Let’s go down the line:

Are Stock Options Risky?

Imagine you were given options with a strike price at 25 cents per share, and then suddenly, due to circumstances beyond your control, the company stumbles badly.  Have your options lost value?  Yes.  If the company goes bankrupt, they’re worthless.  If the company raises another round at anything less than 25 cents per share, your options are temporarily worthless, possibly for as long again as it took you to get to this point, possibly indefinitely.
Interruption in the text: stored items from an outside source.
(** * Power-loss recovery checkpointing (pfprs.py): a shallow embedding

    The development follows [src/pfprs.py], class [PowerLossRecovery]:
    the snapshot validator [_verify_state], the delay selector
    [_calculate_optimal_delay], the adaptive interval
    [_optimize_background_interval], the collector
    [_collect_current_state], the scheduler ([_background_task],
    [_save_current_state], the event handlers and the commands) and the
    resume file rewriter [_modify_gcode_file].

    Modelling conventions.
    - Python [float] values are exact rationals ([Q]); [int] values are [Z].
      Order-theoretic facts proved here do not depend on rounding. Where a
      value is rounded to decimals, a binary float that prints as a decimal
      tie lies on one side of it, so that Python's [round] may return the
      other neighbour than the exact rule does; the statements on the
      collected percentage and temperatures therefore bound the rounded
      value and leave the tie open.
    - Python dictionaries are association lists in insertion order.
    - Snapshot dictionaries are heap objects: the history deque holds
      references ([loc]) into a store, so that mutation through an alias is
      visible to every holder of the reference.
    - Logging ([debug_mode]) has no effect on state and is left out. *)

From Stdlib Require Import ZArith QArith Qround Lqa Lia Ascii String List Bool.
From stdpp Require Import base option list gmap strings pretty.

Local Open Scope string_scope.
Local Open Scope list_scope.
Local Open Scope Z_scope.

(** ** Python values *)

Module Py.

#[warnings="-register-all"]
Inductive pyval : Type :=
| PNone
| PBool (b : bool)
| PInt (z : Z)
| PFloat (q : Q)
| PStr (s : string)
| PDict (d : list (string * pyval)).

Definition pydict : Type := list (string * pyval).

(** [key in d] / [d[key]]: first binding of the key. *)
Fixpoint dict_get (k : string) (d : pydict) : option pyval :=
  match d with
  | [] => None
  | (k', v) :: rest => if String.eqb k k' then Some v else dict_get k rest
  end.

(** [d[key] = v]: overwrite in place, or append a new binding at the end. *)
Fixpoint dict_set (k : string) (v : pyval) (d : pydict) : pydict :=
  match d with
  | [] => [(k, v)]
  | (k', v') :: rest =>
      if String.eqb k k' then (k', v) :: rest else (k', v') :: dict_set k v rest
  end.

(** [state[k]] when [state] may be any object: [None] stands for the raised
    [KeyError] / [TypeError]. *)
Definition subscript (o : pyval) (k : string) : option pyval :=
  match o with
  | PDict d => dict_get k d
  | _ => None
  end.

(** The type objects used in [required_fields]. [bool] is a subclass of
    [int] in Python, so [isinstance(True, int)] holds. *)
Inductive pytype : Type := TDict | TInt | TNumber | TStr.

Definition isinstance (v : pyval) (t : pytype) : bool :=
  match t, v with
  | TDict, PDict _ => true
  | TInt, PInt _ => true
  | TInt, PBool _ => true
  | TNumber, PInt _ => true
  | TNumber, PBool _ => true
  | TNumber, PFloat _ => true
  | TStr, PStr _ => true
  | _, _ => false
  end.

(** Numeric value of an [int], [bool] or [float] operand; [None] stands for
    the [TypeError] of arithmetic or ordering on any other operand. *)
Definition as_num (v : pyval) : option Q :=
  match v with
  | PInt z => Some (inject_Z z)
  | PBool b => Some (inject_Z (Z.b2z b))
  | PFloat q => Some q
  | _ => None
  end.

End Py.
Export Py.

(** ** Arithmetic on the rational model of floats *)

Definition Qltb (x y : Q) : bool := negb (Qle_bool y x).
Definition Qleb (x y : Q) : bool := Qle_bool x y.

(** Python's two-argument [min] and [max]: the first argument is kept
    unless the second is strictly smaller (resp. larger). *)
Definition py_min (a b : Q) : Q := if Qltb b a then b else a.
Definition py_max (a b : Q) : Q := if Qltb a b then b else a.

(** [int(x)] on a float: truncation toward zero. *)
Definition py_int (x : Q) : Z := Z.quot (Qnum x) (Zpos (Qden x)).

(** [a / b]: [None] stands for [ZeroDivisionError]. *)
Definition py_div (a b : Q) : option Q :=
  if Qeq_bool b 0 then None else Some (a / b)%Q.

(** Nearest integer, ties to even. *)
Definition round_half_even (x : Q) : Z :=
  let n := Qnum x in
  let d := Zpos (Qden x) in
  let fl := n / d in
  let r := n mod d in
  if 2 * r <? d then fl
  else if d <? 2 * r then fl + 1
  else if Z.even fl then fl else fl + 1.

(** [round(x, ndigits)] on the rational model: the nearest multiple of
    [10^-ndigits], an exact tie going to the even neighbour. *)
Definition py_round (x : Q) (ndigits : nat) : Q :=
  let p := Pos.pow 10 (Pos.of_nat ndigits) in
  match ndigits with
  | O => inject_Z (round_half_even x)
  | S _ => Qred (Qmake (round_half_even (x * inject_Z (Zpos p))) p)
  end.

(** ** Configuration ([__init__]) *)

Record config : Type := mkConfig {
  save_interval : Q;
  save_on_layer : bool;
  part_cooling_fans : list string;
  extruders : list string;
  chamber_heater_name : string;
  history_size : Z;
  save_delay : Z;
  restart_gcode_lines : list string
}.

(** [self.time_based_enabled = self.save_interval > 0] *)
Definition time_based_enabled (c : config) : bool := Qltb 0 (save_interval c).

(** The bounds [config.getfloat] / [config.getint] enforce at start-up. *)
Definition config_ok (c : config) : Prop :=
  (0 <= save_interval c)%Q /\ (save_interval c <= 300)%Q /\
  2 <= history_size c <= 20 /\
  0 <= save_delay c <= history_size c - 1.

(** ** Snapshot validator ([_verify_state]) *)

Definition required_fields : list (string * (pytype * list (string * pytype))) :=
  [ ("position", (TDict, [("x", TNumber); ("y", TNumber); ("z", TNumber)]));
    ("layer", (TInt, []));
    ("layer_height", (TNumber, []));
    ("file_progress",
      (TDict, [("position", TInt); ("total_size", TInt); ("progress_pct", TNumber)]));
    ("collection_time", (TNumber, []));
    ("save_time", (TNumber, []));
    ("hotend_temp", (TNumber, []));
    ("bed_temp", (TNumber, []));
    ("chamber_temp", (TNumber, []));
    ("active_extruder", (TStr, [])) ].

(** The inner loop over [validation['subfields']]. *)
Fixpoint check_subfields (field : string) (v : pyval)
    (subs : list (string * pytype)) : option string :=
  match subs with
  | [] => None
  | (subfield, subtype) :: rest =>
      match subscript v subfield with
      | None => Some ("Missing subfield " +:+ subfield +:+ " in " +:+ field)
      | Some sv =>
          if isinstance sv subtype then check_subfields field v rest
          else Some ("Subfield " +:+ subfield +:+ " in " +:+ field +:+ " has wrong type")
      end
  end.

(** The outer loop over [required_fields.items()]; returns the first error. *)
Fixpoint check_fields (state : pydict)
    (fields : list (string * (pytype * list (string * pytype)))) : option string :=
  match fields with
  | [] => None
  | (field, (ftype, subs)) :: rest =>
      match dict_get field state with
      | None => Some ("Missing required field: " +:+ field)
      | Some v =>
          if negb (isinstance v ftype) then Some ("Field " +:+ field +:+ " has wrong type")
          else match check_subfields field v subs with
               | Some e => Some e
               | None => check_fields state rest
               end
      end
  end.

(** [lo <= float(state[k]) <= hi] on a field already known to be numeric. *)
Definition in_range (lo hi : Q) (v : option pyval) : bool :=
  match v ≫= as_num with
  | Some q => Qleb lo q && Qleb q hi
  | None => false
  end.

Definition num_field (state : pydict) (f sub : string) : option Q :=
  match dict_get f state with
  | Some v => subscript v sub ≫= as_num
  | None => None
  end.

Definition str_in (s : string) (l : list string) : bool :=
  existsb (String.eqb s) l.

(** [_verify_state]: [None] is [(True, None)], [Some msg] is [(False, msg)]. *)
Definition _verify_state (c : config) (state : pyval) : option string :=
  match state with
  | PDict d =>
      match check_fields d required_fields with
      | Some e => Some e
      | None =>
          if match num_field d "file_progress" "total_size" with
             | Some n => Qltb n 0 | None => true end
          then Some "File size cannot be negative"
          else if negb (match num_field d "file_progress" "progress_pct" with
                        | Some p => Qleb 0 p && Qleb p 100 | None => false end)
          then Some "Progress percentage must be between 0 and 100"
          else if match dict_get "layer" d ≫= as_num with
                  | Some n => Qltb n 0 | None => true end
          then Some "Layer number cannot be negative"
          else if negb (in_range (-27315 # 100) 500 (dict_get "hotend_temp" d))
          then Some "Hotend temperature out of reasonable range"
          else if negb (in_range (-27315 # 100) 200 (dict_get "bed_temp" d))
          then Some "Bed temperature out of reasonable range"
          else if negb (in_range (-27315 # 100) 100 (dict_get "chamber_temp" d))
          then Some "Chamber temperature out of reasonable range"
          else match dict_get "active_extruder" d with
               | Some (PStr e) =>
                   if str_in e (extruders c) then None
                   else Some ("Active extruder " +:+ e +:+
                              " not in configured extruders list")
               | _ => Some "Active extruder not in configured extruders list"
               end
      end
  | _ => Some "State must be a dictionary"
  end.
Are Options an Investment Opportunity?

Not in dollars directly, but in time, yes they are.  Most folks take options in lieu of full market salary. This means there’s a very real opportunity cost associated with working at a startup.  If you’re an MBA at half market salary, we might be talking $50,000/yr plus interest.

Are Startup Employees Unsophisticated?

You don’t have to be accredited, which has a very specific legal definition, but you do need to be able to “evaluate the risks and merits of an investment” before you can be called “sophisticated.”  So, how many skilled technicians can perform a discounted cash flow analysis?  How many gifted programmers think in probabilities?  How many of the potentially dozens of super-star employees who get stock options are also successful value investors, small business owners, accountants, or other money-savvy people?

Are They Unable to Evaluate the Risk?

Here comes my main point.

I was at a networking event recently where an attorney said, speaking to startup founders, “You want to have a lot of shares authorized and a big option pool so you can give eye-popping numbers of options to your employees.”

Someone said, “But it only matters what percent of the company they could get.”

To which the attorney said, “But most folks don’t think to ask.”

That’s terrible.

The standard form “employee incentive stock option agreement,” of which I’ve now seen a couple, doesn’t offer a cap table, doesn’t offer a fully diluted number of shares, and doesn’t offer anything that a sophisticated investor would need to properly value the incentive.  So how can an unsophisticated investor value it?

It’s completely dishonest to withhold the relevant financial information from a would-be optionee.  

You shouldn’t even have to ask.  All this should come standard on the agreement with a link to somewhere that explains how to value it.

Finally, Can the Employee Afford a Loss?

According to CNN Money, a lot of folks are going to retire with too little cash.  Nine out of ten startups fail to hit it big.  Odds are good that your options package is going to fail to materialize, and then your years of hard work at that startup are going to impact your retirement plans.

So what do you think?  Fraud or not?  Use the comments below and let me know!

And follow me here on RSS or WordPress to watch for a future article on how to value options step-by-step.


3 Comments

  1. 0jc says:

    I think part of the problem is that people tend to treat these two situations differently:
    1. Get Paid $100,000. Buy $20,000 of options.
    2. Get Paid $80,000 and $20,000 worth of options.

    These are, of course, identical, but in one case you actually had to part with $20,000 and in the other case you never actually saw the $20,000. If you actually had to pay $20,000 for the options a lot of people would be a lot more careful about making sure they got value for money. This bias is also used to make taxation seem less oppressive by removing it from your paycheck before you ever see it.

    There’s also a potentially large information asymmetry at work here. The company is going to have a much, much better idea of what the options are worth than even the most savvy of new employees.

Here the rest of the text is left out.